All animals (if this has not already been done) are first given a veterinary exam to make sure they
are healthy, are tested for FeLV and FIV, are fully vaccinated, are dewormed, are given flea medication and are spayed/neutered. Once the cats are healthy and altered they are ready for relocation.

3. Create and Set-Up a Relocation Cage

An important part of the relocation process is the relocation cage. This is a large cage (approx.
7 feet by 5 feet by 3 feet) created out of sturdy chicken wire and boards. This is a fully enclosed structure which contains a sleeping/shelter/feeding area and covered area for a litterbox. The cats will stay in the relocation cage for approximately 1 month. This is help them get used to the area such that they will then consider this their “home base”. It is best if the relocation cage is where you want the cats to remain.
So we usually set our cages up on the backs or edges of the property where the property borders a nice wooded area for the cats to live in. While in the relocation cage the cats are monitored at least once a day to change their litterbox and make sure they have fresh food and water.
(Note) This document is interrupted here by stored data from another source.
(** The averages are always formed from plain lists: the sums never
    raise. *)
Lemma gains_losses_of_facts (candles : list Candle) :
  Forall plain (fst (gains_losses_of candles))
  /\ Forall plain (snd (gains_losses_of candles))
  /\ (length (fst (gains_losses_of candles)) <= length candles)%nat
  /\ (length (snd (gains_losses_of candles)) <= length candles)%nat.
Proof.
  destruct candles as [| c0 rest]; simpl.
  - repeat split; constructor.
  - destruct (gains_losses_plain rest c0) as [Hg Hl].
    destruct (gains_losses_length rest c0) as [Lg Ll].
    rewrite Lg, Ll. repeat split; auto.
Qed.

Lemma calculate_rsi_non_decreasing (candles : list Candle) (period : Z) :
  period <> 0%Z ->
  (period + 1 <= Z.of_nat (length candles))%Z ->
  (Z.of_nat (length candles) <= Py.sys_maxsize)%Z ->
  finite_closes candles = true ->
  non_decreasing_closes candles = true ->
  _calculate_rsi candles period = Ok 100.
Proof.
  intros Hnz Hlen Hmax Hfin Hmono. unfold _calculate_rsi.
  destruct (Z.ltb_spec (Z.of_nat (length candles)) (period + 1)); [ lia |].
  unfold averages.
  assert (Hloss : Forall zero (snd (gains_losses_of candles))).
  { destruct candles as [| c0 rest]; [ constructor |].
    simpl in Hfin. apply andb_true_iff in Hfin. destruct Hfin as [H0 Hfin].
    now apply gains_losses_no_loss. }
  destruct (gains_losses_of_facts candles) as (Hgain & _ & Lg & Ll).
  destruct (gains_losses_of candles) as [gains losses].
  simpl in Hloss, Hgain, Lg, Ll.
  destruct (trailing_sum_plain gains period Hgain
              (trailing_slice candles period gains Hlen Hmax Lg))
    as (sg & -> & Psg & Csg).
  cbn [bind].
  destruct (number_truediv_plain sg period Psg Hnz Csg) as (avg_gain & ->).
  cbn [bind].
  destruct (trailing_sum_zero losses period Hloss
              (trailing_slice candles period losses Hlen Hmax Ll))
    as (sl & -> & Psl & Csl).
  cbn [bind].
  destruct (number_truediv_zero sl period Psl Hnz Csl)
    as (avg_loss & -> & Hzero).
  cbn [bind]. unfold rsi_of_averages. now rewrite Hzero.
Qed.
Lemma run_split (p : ascii -> bool) (s : text) :
  s = take_while p s ++ drop_while p s /\
  length (take_while p s) = run_length p s.
Proof.
  induction s as [|c s [IH1 IH2]]; simpl; [auto|].
  destruct (p c); simpl; [|auto]. rewrite <- IH1, IH2. auto.
Qed.

(** Moving over the whole run of a class. *)
Lemma advance_run (p : ascii -> bool) (b a : text) (c : list (nat * text)) :
  advance (run_length p a) (MState b a c)
  = MState (rev (take_while p a) ++ b) (drop_while p a) c.
Proof.
  destruct (run_split p a) as [H1 H2].
  rewrite <- H2. rewrite H1 at 2. apply advance_app.
Qed.

(** A greedy quantifier first takes the whole run. *)
Lemma matches_greedy (lo : nat) (p : ascii -> bool) (st : mstate) :
  lo <= run_length p (after st) ->
  matches (Rep true lo None p) st
  = advance (run_length p (after st)) st
      :: map (fun n => advance n st)
             (rev (seq lo (run_length p (after st) - lo))).
Proof.
  intros H. cbn [matches]. unfold counts.
  replace (S (run_length p (after st)) - lo)
    with (S (run_length p (after st) - lo)) by lia.
  rewrite seq_S, rev_app_distr. cbn [rev app map].
  replace (lo + (run_length p (after st) - lo)) with (run_length p (after st)) by lia.
  reflexivity.
Qed.

Lemma matches_rep_short (g : bool) (lo : nat) (p : ascii -> bool) (st : mstate) :
  run_length p (after st) < lo -> matches (Rep g lo None p) st = [].
Proof.
  intros H. cbn [matches]. unfold counts.
  replace (S (run_length p (after st)) - lo) with 0 by lia.
  now destruct g.
Qed.

End RepFacts.

(** * The steps of the name normalisers *)

Section NormaliserSteps.

Lemma drop_while_length (p : ascii -> bool) (s : text) :
  length (drop_while p s) <= length s.
Proof. induction s as [|c s IH]; simpl; [lia|]. destruct (p c); simpl; lia. Qed.

Lemma collapse_in_space (s : text) :
  collapse_from true s = collapse_from false (drop_while is_space s).
Proof.
  induction s as [|c s IH]; [reflexivity|]. cbn [collapse_from drop_while].
  destruct (is_space c) eqn:Hc; [exact IH|].
  cbn [collapse_from]. now rewrite Hc.
Qed.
4. Create and Set-Up a Permanent Shelter

Once the cats are released they need a permanent shelter that they can use for refuge from predators, or incliment weather. This shelter will also contain food and water for the cats. The permanent shelter should be approximately 2-3 feet high, and 3 feet by 2 feet around. You want the shelter to be tall enough that you can perhaps create shelves or put small doorless cat carriers inside the shelter so the shelter has the maximum amount of sleeping and laying areas. Cats will curl up with each other in the winter months to use their own body heat to stay warm so you don’t want the shelter to be too tall such that the body heat easily escapes. So try to make sure that the shelter is large enough for 5-8 cats to comfortably curl-up/sleep and stay warm. Also make sure there is room for a food and water bowl. And lastly, since the shelter will be outside in all sorts of weather it is a good idea to make sure the shelter is raised a few feet off the ground and covered with roofing or siding such that the shelter will not be destroyed by rain or snow and that the inside of the shelter will not become wet during rain or snow storms.

5. Daily Monitoring and Continuing Care

Although the cats will hunt and can “survive” on their own they do not thrive without assistance.
So it is a good idea to make sure the colony is brought food and clean water on a daily basis.
This way the cats will be sure to get enough high-quality food and clean water that is free
of parasites or pesticides. Another benefit of the shelter is that as the cats consider this area to be their home base they will get into the habit of coming each day to meet you for food and water. Cats have a great internal timeclock and if you go to the shelter each day around the same time to refill the food and water, you will find that cats will start to “wait for you”. Not that they will come up to you and
want attention, they probably will not, but you will find them coming near the shelter and watching
you put the food out, and then eating/drinking once you start to leave. This “scheduling” is a great way to be able to monitor your colony to see if there are any ill cats who need to be taken to the vet’s or if there are any new members who need to be spayed/neutered etc.